Definition with_hash (e : Entry) (h : string) : Entry :=
  mkEntry (Seq e) (Time e) (Actor e) (Action e) (Data e) (EPrev e) h.

(** Sequence numbers are uint64. *)
Definition next_seq (seq : Z) : Z := ((seq + 1) mod int_mod)%Z.

(** [now.UTC().Truncate(time.Microsecond)]. *)
Definition truncate_us (ns : Z) : Z := (ns - ns mod 1000)%Z.

(** A log under construction: what its writer holds and the head of the chain. *)
Record Log := mkLog {
  contents : string;
  log_seq : Z;
  log_last : string
}.

(** What the writer does with one line: accept it, or fail after some bytes of it. *)
Inductive write_outcome :=
| Written
| WriteFailed (accepted : nat) (err : goerr).

Fixpoint take_bytes (n : nat) (s : string) : string :=
  match n, s with
  | S n, String c s => String c (take_bytes n s)
  | _, _ => ""
  end.

Definition newline : ascii := "010".

(** [bufio.ScanLines] drops a trailing carriage return. *)
Fixpoint drop_cr (s : string) : string :=
  match s with
  | "" => ""
  | String c "" => if ascii_dec c "013" then "" else s
  | String c s => String c (drop_cr s)
  end.

Definition scan_lines (s : string) : list string := map drop_cr (split_on newline s).

(** [Encode]: nil data stays nil; [marshal] is [json.Marshal]. *)
Definition Encode {D} (marshal : D -> result string) (data : option D) : result string :=
  match data with
  | None => Ok ""
  | Some d =>
      match marshal d with
      | Ok b => Ok b
      | Err e => Err (Wrapf (msg0 "audit: encode data: %w") [e])
      end
  end.

Section Audit.
Variable digest : Entry -> string.
Variable encode_entry : Entry -> result string.
Variable decode_entry : string -> result Entry.

(** Hash every field except [Hash] itself. *)
Definition computeHash (e : Entry) : string := digest (with_hash e "").

Definition Next (seq : Z) (prev : string) (now : Z) (actor action data : string) : Entry :=
  let e := mkEntry (next_seq seq) (truncate_us now) actor action data prev "" in
  with_hash e (computeHash e).

(** [Link]: the error of an entry that does not follow [(seq, prev)]. *)
Definition Link (seq : Z) (prev : string) (e : Entry) : option goerr :=
  if negb (Seq e =? next_seq seq)%Z then
    Some (Wrapf (Msg "%w: entry has seq %d, want %d" [FInt (Seq e); FInt (next_seq seq)]) [Sentinel ErrTampered])
  else if negb (String.eqb (EPrev e) prev) then
    Some (Wrapf (Msg "%w: entry %d does not link to entry %d" [FInt (Seq e); FInt seq]) [Sentinel ErrTampered])
  else if negb (String.eqb (computeHash e) (Hash e)) then
    Some (Wrapf (Msg "%w: entry %d content does not match its hash" [FInt (Seq e)]) [Sentinel ErrTampered])
  else None.

Definition New : Log := mkLog "" 0 Genesis.

(** [Record]: nothing changes unless the writer accepted the whole line. *)
Definition Record_ {D} (marshal : D -> result string) (l : Log) (now : Z)
    (actor action : string) (data : option D) (w : write_outcome) : result Entry * Log :=
  match Encode marshal data with
  | Err e => (Err e, l)
  | Ok raw =>
      let e := Next (log_seq l) (log_last l) now actor action raw in
      match encode_entry e with
      | Err err => (Err err, l)
      | Ok line =>
          match w with
          | WriteFailed n err =>
              (Err (Wrapf (msg0 "audit: write: %w") [err]),
               mkLog (contents l +++ take_bytes n (line +++ String newline "")) (log_seq l) (log_last l))
          | Written =>
              (Ok e, mkLog (contents l +++ line +++ String newline "") (Seq e) (Hash e))
          end
      end
  end.

(** The loop of [Verify] over the remaining lines, from entry [last] on. *)
Fixpoint verify_lines (n : Z) (lines : list string) (seq : Z) (prev : string)
    (lst : option Entry) : option Entry * option goerr :=
  match lines with
  | [] => (lst, None)
  | line :: lines =>
      if String.eqb line "" then verify_lines (n + 1) lines seq prev lst
      else match decode_entry line with
      | Err err =>
          (lst, Some (Wrapf (Msg "%w: line %d is not a valid entry: %v" [FInt n; FErr err]) [Sentinel ErrTampered]))
      | Ok e =>
          match Link seq prev e with
          | Some err => (lst, Some (Wrapf (Msg "line %d: %w" [FInt n]) [err]))
          | None => verify_lines (n + 1) lines (Seq e) (Hash e) (Some e)
          end
      end
  end.

(** [Verify]: the last entry, or nil, and what is wrong. [scan_err] is [sc.Err()]:
    a read error or a line longer than the buffer. *)
Definition Verify (s : string) (scan_err : option goerr) : option Entry * option goerr :=
  match verify_lines 1 (scan_lines s) 0 Genesis None with
  | (lst, None) => (lst, scan_err)
  | r => r
  end.

(** [OpenFile] on a file's contents: continue a verified chain, refuse any other. *)
Definition OpenFile (s : string) (scan_err : option goerr) : result Log :=
  match Verify s scan_err with
  | (_, Some err) => Err err
  | (None, None) => Ok (mkLog s 0 Genesis)
  | (Some e, None) => Ok (mkLog s (Seq e) (Hash e))
  end.
End Audit.

(** ** The chain as a list of entries *)

Section Chain.
Context (digest : Entry -> string).

(** Every entry has the next number, names its predecessor's hash, and its own
    hash commits to all of its other fields. *)
Inductive linked : Z -> string -> list Entry -> Prop :=
| linked_nil n h : linked n h []
| linked_cons n h e es :
    Seq e = next_seq n -> EPrev e = h -> digest (with_hash e "") = Hash e ->
    linked (Seq e) (Hash e) es -> linked n h (e :: es).

Lemma Link_none n h e :
  Link digest n h e = None <->
  Seq e = next_seq n /\ EPrev e = h /\ digest (with_hash e "") = Hash e.
Proof.
  unfold Link, computeHash.
  destruct (Z.eqb_spec (Seq e) (next_seq n)), (String.eqb_spec (EPrev e) h),
    (String.eqb_spec (digest (with_hash e "")) (Hash e)); cbn; split; try done; tauto.
Qed.

Lemma Link_tampered n h e err : Link digest n h e = Some err -> errors_is err ErrTampered = true.
Proof. unfold Link. repeat case_match; intros [= <-]; reflexivity. Qed.

(** What follows a chain's head: the last entry if there is one. *)
Definition head_after (o : option Entry) (es : list Entry) : option Entry :=
  match last es with Some e => Some e | None => o end.

Lemma head_after_cons o e es : head_after o (e :: es) = head_after (Some e) es.
Proof. unfold head_after. rewrite last_cons. by destruct (last es). Qed.

Context (decode_entry : string -> result Entry).

(** The entries on the non-empty lines; [None] if one of them is not an entry. *)
Fixpoint entries_of (lines : list string) : option (list Entry) :=
  match lines with
  | [] => Some []
  | line :: lines =>
      if String.eqb line "" then entries_of lines
      else match decode_entry line, entries_of lines with
           | Ok e, Some es => Some (e :: es)
           | _, _ => None
           end
  end.

Lemma verify_lines_ok n lines sq prev o r :
  verify_lines digest decode_entry n lines sq prev o = (r, None) <->
  exists es, entries_of lines = Some es /\ linked sq prev es /\ r = head_after o es.
Proof.
  revert n sq prev o. induction lines as [|line lines IH]; intros n sq prev o; cbn.
  { split; [intros [= <-]; exists []; by repeat constructor|].
    by intros (es & [= <-] & _ & ->). }
  destruct (String.eqb line ""); [apply IH|].
  destruct (decode_entry line) as [e|err]; [|split; [done|by intros (? & ? & _)]].
  destruct (Link digest sq prev e) as [err|] eqn:El.
  - split; [done|]. intros (es & He & Hl & _).
    destruct (entries_of lines); [|done]. injection He as <-. inversion Hl; subst.
    by rewrite (proj2 (Link_none _ _ _)) in El.
  - apply Link_none in El as (H1 & H2 & H3). rewrite IH. split.
    + intros (es & -> & Hl & ->). exists (e :: es).
      split; [done|]. split; [by constructor|]. by rewrite head_after_cons.
    + intros (es & He & Hl & ->). destruct (entries_of lines) as [es'|]; [|done].
      injection He as <-. inversion Hl; subst. exists es'. by rewrite head_after_cons.
Qed.

(** Anything else [verify_lines] reports is tampering. *)
Lemma verify_lines_tampered n lines sq prev o r err :
  verify_lines digest decode_entry n lines sq prev o = (r, Some err) ->
  errors_is err ErrTampered = true.
Proof.
  revert n sq prev o. induction lines as [|line lines IH]; intros n sq prev o; cbn; [done|].
  destruct (String.eqb line ""); [apply IH|].
  destruct (decode_entry line) as [e|]; [|by intros [= _ <-]].
  destruct (Link digest sq prev e) as [e'|] eqn:El; [|apply IH].
  intros [= _ <-]. apply Link_tampered in El. cbn. by rewrite El.
Qed.
End Chain.

Section ChainLemmas.
Context (digest : Entry -> string).
Abbreviation linked := (linked digest).

(** Where a chain starting at [(n, h)] stands after some entries. *)
Definition after (n : Z) (h : string) (es : list Entry) : Z * string :=
  match last es with Some e => (Seq e, Hash e) | None => (n, h) end.

Lemma after_cons n h e es : after n h (e :: es) = after (Seq e) (Hash e) es.
Proof. unfold after. rewrite last_cons. by destruct (last es). Qed.

Lemma linked_snoc n h es e :
  linked n h (es ++ [e]) <->
  linked n h es /\ Link digest (after n h es).1 (after n h es).2 e = None.
Proof.
  rewrite Link_none. revert n h. induction es as [|x es IH]; intros n h.
  - cbn. split; [intros H; inversion H; subst; split; [constructor|done]|].
    intros [_ (H1 & H2 & H3)]. apply linked_cons; [done..|constructor].
  - rewrite after_cons. cbn. split.
    + intros H. inversion H as [|???? S1 P1 D1 Hl]; subst. apply IH in Hl as [Hl ?].
      split; [by constructor|done].
    + intros [H1 H2]. inversion H1; subst. constructor; [done..|]. by apply IH.
Qed.

Lemma Next_links n h now actor action data :
  Link digest n h (Next digest n h now actor action data) = None.
Proof. by apply Link_none. Qed.

(** Two chains with the same last hash are the same chain, unless two entries
    with different contents share a hash or an entry hashes to [Genesis]. *)
Definition digest_broken : Prop :=
  (exists x y, with_hash x "" <> with_hash y "" /\ computeHash digest x = computeHash digest y) \/
  (exists x, computeHash digest x = Genesis).

Lemma with_hash_eq x y : with_hash x "" = with_hash y "" -> Hash x = Hash y -> x = y.
Proof. destruct x, y; cbn. by intros [= -> -> -> -> -> ->] ->. Qed.

Lemma linked_same_head es1 es2 :
  linked 0 Genesis es1 -> linked 0 Genesis es2 ->
  (after 0 Genesis es1).2 = (after 0 Genesis es2).2 -> es1 = es2 \/ digest_broken.
Proof.
  revert es2. induction es1 as [|e1 es1 IH] using rev_ind; intros es2 H1 H2 Hh;
    destruct es2 as [|e2 es2 _] using rev_ind; [by left| | |].
  - apply linked_snoc in H2 as [_ H2]. apply Link_none in H2 as (_ & _ & H2).
    right; right. exists e2. unfold computeHash. rewrite H2. unfold after in Hh.
    by rewrite last_snoc in Hh.
  - apply linked_snoc in H1 as [_ H1]. apply Link_none in H1 as (_ & _ & H1).
    right; right. exists e1. unfold computeHash. rewrite H1. unfold after in Hh.
    by rewrite last_snoc in Hh.
  - apply linked_snoc in H1 as [L1 H1]. apply linked_snoc in H2 as [L2 H2].
    apply Link_none in H1 as (S1 & P1 & D1). apply Link_none in H2 as (S2 & P2 & D2).
    unfold after in Hh at 1 2. rewrite !last_snoc in Hh. cbn in Hh.
    destruct (decide (with_hash e1 "" = with_hash e2 "")) as [E|N].
    + assert (e1 = e2) as -> by (by apply with_hash_eq).
      destruct (IH es2 L1 L2) as [->|]; [congruence|by left|by right].
    + right; left. exists e1, e2. split; [done|]. unfold computeHash. congruence.
Qed.

Context (decode_entry : string -> result Entry).
Abbreviation entries_of := (entries_of decode_entry).

Lemma entries_of_app l1 l2 :
  entries_of (l1 ++ l2) =
  match entries_of l1, entries_of l2 with Some a, Some b => Some (a ++ b) | _, _ => None end.
Proof.
  induction l1 as [|x l1 IH]; cbn; [by destruct (entries_of l2)|].
  destruct (String.eqb x ""); [done|]. destruct (decode_entry x); [|done].
  rewrite IH. by destruct (entries_of l1), (entries_of l2).
Qed.

(** A line [json.Marshal] writes: one non-empty line, without control characters. *)
Definition clean_line (s : string) : Prop :=
  s <> "" /\ contains_byte newline s = false /\ drop_cr s = s.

____

▸ **WORK INSTRUCTION**: Looking back over the data above, restate word for word the lines that begin at the line with "(** Anything else" and end at the line with "match last es with Some e => (Seq", inclusive.

▸ **SOLUTION**:
(** Anything else [verify_lines] reports is tampering. *)
Lemma verify_lines_tampered n lines sq prev o r err :
  verify_lines digest decode_entry n lines sq prev o = (r, Some err) ->
  errors_is err ErrTampered = true.
Proof.
  revert n sq prev o. induction lines as [|line lines IH]; intros n sq prev o; cbn; [done|].
  destruct (String.eqb line ""); [apply IH|].
  destruct (decode_entry line) as [e|]; [|by intros [= _ <-]].
  destruct (Link digest sq prev e) as [e'|] eqn:El; [|apply IH].
  intros [= _ <-]. apply Link_tampered in El. cbn. by rewrite El.
Qed.
End Chain.

Section ChainLemmas.
Context (digest : Entry -> string).
Abbreviation linked := (linked digest).

(** Where a chain starting at [(n, h)] stands after some entries. *)
Definition after (n : Z) (h : string) (es : list Entry) : Z * string :=
  match last es with Some e => (Seq e, Hash e) | None => (n, h) end.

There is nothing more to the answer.